What to do ▸
Transcribe only the lines of the listing below from the one holding "negb (z =? 0)" through the one holding "Record ChildPart : Type", inclusive, without any change.

++++++++++++++++++++

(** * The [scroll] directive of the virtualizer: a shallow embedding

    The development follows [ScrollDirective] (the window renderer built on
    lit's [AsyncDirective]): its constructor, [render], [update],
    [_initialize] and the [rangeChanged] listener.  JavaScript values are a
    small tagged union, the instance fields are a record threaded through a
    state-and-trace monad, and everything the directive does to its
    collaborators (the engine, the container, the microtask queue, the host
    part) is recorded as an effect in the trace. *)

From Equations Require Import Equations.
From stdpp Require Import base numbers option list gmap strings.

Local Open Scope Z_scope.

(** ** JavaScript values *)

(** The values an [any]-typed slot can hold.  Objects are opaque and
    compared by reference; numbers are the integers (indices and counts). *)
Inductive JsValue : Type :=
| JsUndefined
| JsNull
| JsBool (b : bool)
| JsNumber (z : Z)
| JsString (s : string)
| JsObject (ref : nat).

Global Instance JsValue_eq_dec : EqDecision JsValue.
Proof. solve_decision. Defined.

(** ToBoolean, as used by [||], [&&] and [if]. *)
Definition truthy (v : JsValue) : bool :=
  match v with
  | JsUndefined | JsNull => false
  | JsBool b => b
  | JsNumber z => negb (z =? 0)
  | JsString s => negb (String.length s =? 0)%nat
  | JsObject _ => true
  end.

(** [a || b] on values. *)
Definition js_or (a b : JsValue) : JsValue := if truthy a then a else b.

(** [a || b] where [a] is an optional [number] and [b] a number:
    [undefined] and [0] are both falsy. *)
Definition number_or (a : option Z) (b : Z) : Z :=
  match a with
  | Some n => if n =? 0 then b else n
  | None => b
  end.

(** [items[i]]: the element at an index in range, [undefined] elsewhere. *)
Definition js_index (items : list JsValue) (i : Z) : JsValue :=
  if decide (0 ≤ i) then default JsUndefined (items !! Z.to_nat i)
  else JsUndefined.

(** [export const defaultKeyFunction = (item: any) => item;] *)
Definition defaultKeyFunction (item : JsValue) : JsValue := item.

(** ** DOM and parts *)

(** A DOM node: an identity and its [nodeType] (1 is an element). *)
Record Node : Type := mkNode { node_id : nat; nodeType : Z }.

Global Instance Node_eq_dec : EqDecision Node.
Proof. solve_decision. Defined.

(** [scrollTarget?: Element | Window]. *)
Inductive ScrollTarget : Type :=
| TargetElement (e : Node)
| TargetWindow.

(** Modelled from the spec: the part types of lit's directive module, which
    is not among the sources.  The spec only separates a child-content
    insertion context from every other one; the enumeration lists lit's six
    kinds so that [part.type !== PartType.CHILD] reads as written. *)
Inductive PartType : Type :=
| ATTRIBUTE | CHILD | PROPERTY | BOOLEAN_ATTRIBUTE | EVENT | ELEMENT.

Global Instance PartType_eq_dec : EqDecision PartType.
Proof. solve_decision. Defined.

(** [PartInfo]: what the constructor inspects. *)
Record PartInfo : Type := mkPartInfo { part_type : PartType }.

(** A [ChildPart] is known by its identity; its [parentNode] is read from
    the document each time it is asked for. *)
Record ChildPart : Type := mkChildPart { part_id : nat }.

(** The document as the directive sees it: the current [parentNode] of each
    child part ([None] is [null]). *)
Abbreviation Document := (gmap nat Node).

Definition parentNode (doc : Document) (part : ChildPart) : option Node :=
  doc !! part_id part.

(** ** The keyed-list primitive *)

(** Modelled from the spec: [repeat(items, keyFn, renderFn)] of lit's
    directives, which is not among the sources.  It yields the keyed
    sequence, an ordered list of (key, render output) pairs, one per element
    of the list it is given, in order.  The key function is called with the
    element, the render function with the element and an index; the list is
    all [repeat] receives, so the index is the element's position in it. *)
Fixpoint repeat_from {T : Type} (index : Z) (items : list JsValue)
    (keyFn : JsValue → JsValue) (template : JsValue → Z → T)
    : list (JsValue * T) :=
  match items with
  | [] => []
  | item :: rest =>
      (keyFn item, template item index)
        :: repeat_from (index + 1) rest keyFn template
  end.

++++++++++++++++++++

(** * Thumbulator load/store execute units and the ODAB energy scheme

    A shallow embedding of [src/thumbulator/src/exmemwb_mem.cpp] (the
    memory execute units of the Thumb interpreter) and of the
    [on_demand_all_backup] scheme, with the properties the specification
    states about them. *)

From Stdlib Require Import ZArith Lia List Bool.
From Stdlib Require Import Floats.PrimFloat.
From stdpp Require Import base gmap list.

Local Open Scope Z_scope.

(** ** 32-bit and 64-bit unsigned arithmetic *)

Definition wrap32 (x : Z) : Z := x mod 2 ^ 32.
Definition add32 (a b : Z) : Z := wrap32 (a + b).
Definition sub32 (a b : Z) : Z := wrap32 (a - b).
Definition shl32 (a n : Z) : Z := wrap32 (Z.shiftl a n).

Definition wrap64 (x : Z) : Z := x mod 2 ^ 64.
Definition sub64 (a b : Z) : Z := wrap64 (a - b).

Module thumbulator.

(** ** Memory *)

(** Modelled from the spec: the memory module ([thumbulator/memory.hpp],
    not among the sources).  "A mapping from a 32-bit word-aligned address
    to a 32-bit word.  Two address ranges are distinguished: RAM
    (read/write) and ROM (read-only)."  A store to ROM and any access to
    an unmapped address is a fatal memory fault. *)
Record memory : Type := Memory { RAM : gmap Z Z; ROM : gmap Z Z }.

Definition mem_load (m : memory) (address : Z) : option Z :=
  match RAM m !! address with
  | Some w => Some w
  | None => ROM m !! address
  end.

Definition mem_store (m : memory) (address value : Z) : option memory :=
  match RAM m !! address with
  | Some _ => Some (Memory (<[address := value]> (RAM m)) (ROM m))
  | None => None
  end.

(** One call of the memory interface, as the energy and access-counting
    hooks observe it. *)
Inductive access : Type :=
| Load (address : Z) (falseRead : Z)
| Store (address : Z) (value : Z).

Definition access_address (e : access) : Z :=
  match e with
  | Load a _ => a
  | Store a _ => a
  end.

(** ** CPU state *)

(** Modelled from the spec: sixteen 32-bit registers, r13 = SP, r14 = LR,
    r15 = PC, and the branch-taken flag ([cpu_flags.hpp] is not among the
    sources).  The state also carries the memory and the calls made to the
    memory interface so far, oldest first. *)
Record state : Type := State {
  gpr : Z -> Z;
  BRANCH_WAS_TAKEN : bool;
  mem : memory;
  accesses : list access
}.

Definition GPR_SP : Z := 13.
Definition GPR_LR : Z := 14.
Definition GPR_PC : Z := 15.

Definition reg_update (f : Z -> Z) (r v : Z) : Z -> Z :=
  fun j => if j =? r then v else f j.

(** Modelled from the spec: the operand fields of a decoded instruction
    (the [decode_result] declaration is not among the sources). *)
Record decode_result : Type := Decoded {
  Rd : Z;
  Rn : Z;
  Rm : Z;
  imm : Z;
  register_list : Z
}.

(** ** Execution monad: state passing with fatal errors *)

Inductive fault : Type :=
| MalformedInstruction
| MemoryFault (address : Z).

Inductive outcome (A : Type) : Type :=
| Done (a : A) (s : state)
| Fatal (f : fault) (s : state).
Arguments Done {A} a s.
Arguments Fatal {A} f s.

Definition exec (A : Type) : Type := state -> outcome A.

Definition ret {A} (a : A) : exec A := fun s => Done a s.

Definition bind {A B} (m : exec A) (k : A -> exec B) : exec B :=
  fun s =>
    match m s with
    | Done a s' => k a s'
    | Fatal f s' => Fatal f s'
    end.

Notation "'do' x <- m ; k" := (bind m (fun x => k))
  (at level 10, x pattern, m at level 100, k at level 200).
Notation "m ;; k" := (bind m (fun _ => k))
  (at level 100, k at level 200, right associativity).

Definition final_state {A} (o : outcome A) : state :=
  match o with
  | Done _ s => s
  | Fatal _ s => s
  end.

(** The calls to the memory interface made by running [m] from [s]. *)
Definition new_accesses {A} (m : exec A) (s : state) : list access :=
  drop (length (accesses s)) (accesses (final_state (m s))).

++++++++++++++++++++

Answer section ▸
  | JsNumber z => negb (z =? 0)
  | JsString s => negb (String.length s =? 0)%nat
  | JsObject _ => true
  end.

(** [a || b] on values. *)
Definition js_or (a b : JsValue) : JsValue := if truthy a then a else b.

(** [a || b] where [a] is an optional [number] and [b] a number:
    [undefined] and [0] are both falsy. *)
Definition number_or (a : option Z) (b : Z) : Z :=
  match a with
  | Some n => if n =? 0 then b else n
  | None => b
  end.

(** [items[i]]: the element at an index in range, [undefined] elsewhere. *)
Definition js_index (items : list JsValue) (i : Z) : JsValue :=
  if decide (0 ≤ i) then default JsUndefined (items !! Z.to_nat i)
  else JsUndefined.

(** [export const defaultKeyFunction = (item: any) => item;] *)
Definition defaultKeyFunction (item : JsValue) : JsValue := item.

(** ** DOM and parts *)

(** A DOM node: an identity and its [nodeType] (1 is an element). *)
Record Node : Type := mkNode { node_id : nat; nodeType : Z }.

Global Instance Node_eq_dec : EqDecision Node.
Proof. solve_decision. Defined.

(** [scrollTarget?: Element | Window]. *)
Inductive ScrollTarget : Type :=
| TargetElement (e : Node)
| TargetWindow.

(** Modelled from the spec: the part types of lit's directive module, which
    is not among the sources.  The spec only separates a child-content
    insertion context from every other one; the enumeration lists lit's six
    kinds so that [part.type !== PartType.CHILD] reads as written. *)
Inductive PartType : Type :=
| ATTRIBUTE | CHILD | PROPERTY | BOOLEAN_ATTRIBUTE | EVENT | ELEMENT.

Global Instance PartType_eq_dec : EqDecision PartType.
Proof. solve_decision. Defined.

(** [PartInfo]: what the constructor inspects. *)
Record PartInfo : Type := mkPartInfo { part_type : PartType }.

(** A [ChildPart] is known by its identity; its [parentNode] is read from
    the document each time it is asked for. *)
Record ChildPart : Type := mkChildPart { part_id : nat }.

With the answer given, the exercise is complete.